WHAT YOU SHOULD DO: Your task is to copy each line of the material below that includes "alone".

SUPPLIED RECORDS:
(* ===== verification/Ordering.v ===== *)
(** * Ordering: how registrations and calls interleave

    Spec section 5 says the registries are filled at import and later
    extended, and that a type must be registered before it is used. This
    file proves what that means for sequences of [Session.op]s.

    - Section [Frame] shows that the staging trace only reads and writes
      the trace state. A state update that leaves the trace state alone
      commutes with a staged equation.
    - Section [CallFrame] shows that a call commutes with any state update
      that leaves the trace state and the entry the call dispatches on
      alone. So a registration and a call that does not read the entry it
      writes, which [independent] decides, commute: swapping them swaps
      their results and leaves the final state as it was
      ([register_call_commute]). *)

From stdpp Require Import base list gmap strings.
From S2P Require Import Prelude Core Registry Trace AdState AddJaxvals ZerosLike StopGradient Session.

(** The registration [r] and the call [c] are independent: [c] does not
    dispatch on the entry that [r] writes. *)
Definition independent (r c : op) : bool :=
  match r, c with
  | RegisterAdder T _, CallAddJaxvals x _ => bool_decide (type_of x <> T)
  | RegisterJaxvalZerosLiker T _, CallZerosLikeJaxval x => bool_decide (type_of x <> T)
  | RegisterAvalZerosLiker T _, CallZerosLikeAval a => bool_decide (aval_type a <> T)
  | (RegisterAdder _ _ | RegisterJaxvalZerosLiker _ _ | RegisterAvalZerosLiker _ _), _ =>
      is_call c
  | _, _ => false
  end.

(** [m] commutes with the state update [g]: run after [g] it returns the
    same result, and [g] run after it reaches the same state. *)
Definition commutes (g : AdState -> AdState) {A} (m : PyM AdState A) : Prop :=
  forall s, m (g s) = (fst (m s), g (snd (m s))).

(** [g] leaves alone the registry entry that the call [c] dispatches on. *)
Definition reads_preserved (g : AdState -> AdState) (c : op) : Prop :=
  match c with
  | CallAddJaxvals x _ => forall s, jaxval_adders (g s) !! type_of x = jaxval_adders s !! type_of x
  | CallZerosLikeJaxval x =>
      forall s, jaxval_zeros_likers (g s) !! type_of x = jaxval_zeros_likers s !! type_of x
  | CallZerosLikeAval a =>
      forall s, aval_zeros_likers (g s) !! aval_type a = aval_zeros_likers s !! aval_type a
  | _ => True
  end.

(** ** The staging trace touches only the trace state *)

Section Frame.
Context {St : Type} `{HasTraceState St} (g : St -> St).
Hypothesis g_get : forall s, get_ts (g s) = get_ts s.
Hypothesis g_set : forall ts s, set_ts ts (g s) = g (set_ts ts s).

Lemma stage_eqn_frame t p args s :
  stage_eqn t p args (g s) = (fst (stage_eqn t p args s), g (snd (stage_eqn t p args s))).
Proof.
  unfold stage_eqn. py_run.
  destruct (res_mapM get_aval args) as [avs|]; cbn; [|done].
  destruct (prim_abstract_eval p avs); cbn; [|done].
  by rewrite g_get, g_set.
Qed.

Lemma lowered_stage_frame t p args s :
  (let* out := stage_eqn t p args in st_ret out) (g s) =
  (fst ((let* out := stage_eqn t p args in st_ret out) s),
   g (snd ((let* out := stage_eqn t p args in st_ret out) s))).
Proof.
  unfold st_bind, st_ret. rewrite stage_eqn_frame.
  by destruct (stage_eqn t p args s) as [[v|e] s'].
Qed.
End Frame.

(** ** A registration commutes with a call that does not read its entry *)

Section CallFrame.
Context (g : AdState -> AdState).
Hypothesis g_get : forall s, trace_state (g s) = trace_state s.
Hypothesis g_set : forall ts s, set_ts ts (g s) = g (set_ts ts s).

Lemma dispatch_commutes {F} (d : AdState -> gmap pytype F) k (call : F -> result exn pyobj) :
  (forall s, d (g s) !! k = d s !! k) ->
  commutes g (let* s0 := st_get in let* f := st_lift (lookup_fn (d s0) k) in st_lift (call f)).
Proof. intros Hd s. rewrite !dispatch_run. unfold lookup_fn. by rewrite Hd. Qed.

Lemma default_bind_commutes p args :
  commutes g (prim_impl p args) -> commutes g (default_bind p args).
Proof.
  intros Hp s. unfold default_bind. destruct (find_top_trace args) as [t|]; [|apply Hp].
  cbn [process_primitive full_raise full_lower staging_sem]. rewrite map_id.
  exact (lowered_stage_frame g g_get g_set t p args s).
Qed.

Lemma call_commutes c : is_call c = true -> reads_preserved g c -> commutes g (run_op c).
Proof.
  intros Hc Hd. destruct c; cbn [is_call reads_preserved run_op] in *; try discriminate.
  - destruct (add_jaxvals_cases x y) as [[r Hr] | Hb]; intros s; cbn [run_op]; [by rewrite !Hr|].
    rewrite !Hb. apply default_bind_commutes.
    exact (dispatch_commutes jaxval_adders (type_of x) (fun f => f x y) Hd).
  - apply default_bind_commutes.
    exact (dispatch_commutes jaxval_zeros_likers (type_of x) (fun f => f x) Hd).
  - exact (dispatch_commutes aval_zeros_likers (aval_type av) (fun f => f av) Hd).
  - intros s. cbn [run_op]. rewrite !stop_gradient_p_bind. unfold stop_gradient_bind.
    destruct (find_top_trace [x]) as [t|]; [|done].
    cbn [process_primitive full_lower staging_sem].
    exact (lowered_stage_frame g g_get g_set t stop_gradient_prim [x] s).
Qed.
End CallFrame.

Lemma registration_run r s : is_call r = false -> run_op r s = (Ok PyNone, snd (run_op r s)).
Proof. destruct r; done. Qed.

Lemma independent_registration r c : independent r c = true -> is_call r = false.
Proof. by destruct r, c. Qed.

Lemma independent_call r c : independent r c = true -> is_call c = true.
Proof. destruct r, c; cbn; try done; by intros ?%bool_decide_eq_true_1. Qed.

Lemma independent_reads r c :
  independent r c = true -> reads_preserved (fun s => snd (run_op r s)) c.
Proof.
  intros H. destruct r, c; cbn [independent] in H; try discriminate;
    cbn [reads_preserved run_op snd]; try done;
    apply bool_decide_eq_true_1 in H; intros s; cbn; unfold register;
    by rewrite lookup_insert_ne by congruence.
Qed.

Lemma independent_frame r c s :
  independent r c = true ->
  run_op c (snd (run_op r s)) = (fst (run_op c s), snd (run_op r (snd (run_op c s)))).
Proof.
  intros H. pose proof (independent_registration r c H) as Hr.
  assert (Hg : forall s, trace_state (snd (run_op r s)) = trace_state s) by (by destruct r).
  assert (Hs : forall ts s, set_ts ts (snd (run_op r s)) = snd (run_op r (set_ts ts s)))
    by (by destruct r).
  exact (call_commutes _ Hg Hs c (independent_call r c H) (independent_reads r c H) s).
Qed.

(** C20: a registration and a call that does not dispatch on the entry it
    writes can be run in either order. This covers an adder and an
    [add_jaxvals] call on another type, a zero constructor and a
    [zeros_like] call on another type, any registration and a call that
    reads another registry, and any registration and [stop_gradient].
    Swapping the two actions swaps their results and gives the same final
    state, traced or not. *)
Theorem register_call_commute r c s :
  independent r c = true ->
  run_ops [r; c] s = (let '(rs, s') := run_ops [c; r] s in (rev rs, s')).
Proof.
  intros H. pose proof (independent_registration r c H) as Hr.
  cbn [run_ops]. rewrite (registration_run r s Hr). cbn [run_ops].
  rewrite (independent_frame r c s H).
  destruct (run_op c s) as [rc sc]. cbn [fst snd]. rewrite (registration_run r sc Hr).
  reflexivity.
Qed.

(** ** Witnesses *)

Definition staged_add : op :=
  CallAddJaxvals (PyTracer 1 0 (ShapedArray float32 [3])) (PyArray float32 [3] [1; 2; 3]%Z).

Lemma register_call_commute_witness :
  run_ops [RegisterAdder (TyBox "IntBox") intbox_adder; staged_add] ad_init =
  (let '(rs, s') := run_ops [staged_add; RegisterAdder (TyBox "IntBox") intbox_adder] ad_init
   in (rev rs, s')).
Proof. apply register_call_commute. reflexivity. Defined.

YOUR SOLUTION:
      the trace state. A state update that leaves the trace state alone
      alone. So a registration and a call that does not read the entry it
(** [g] leaves alone the registry entry that the call [c] dispatches on. *)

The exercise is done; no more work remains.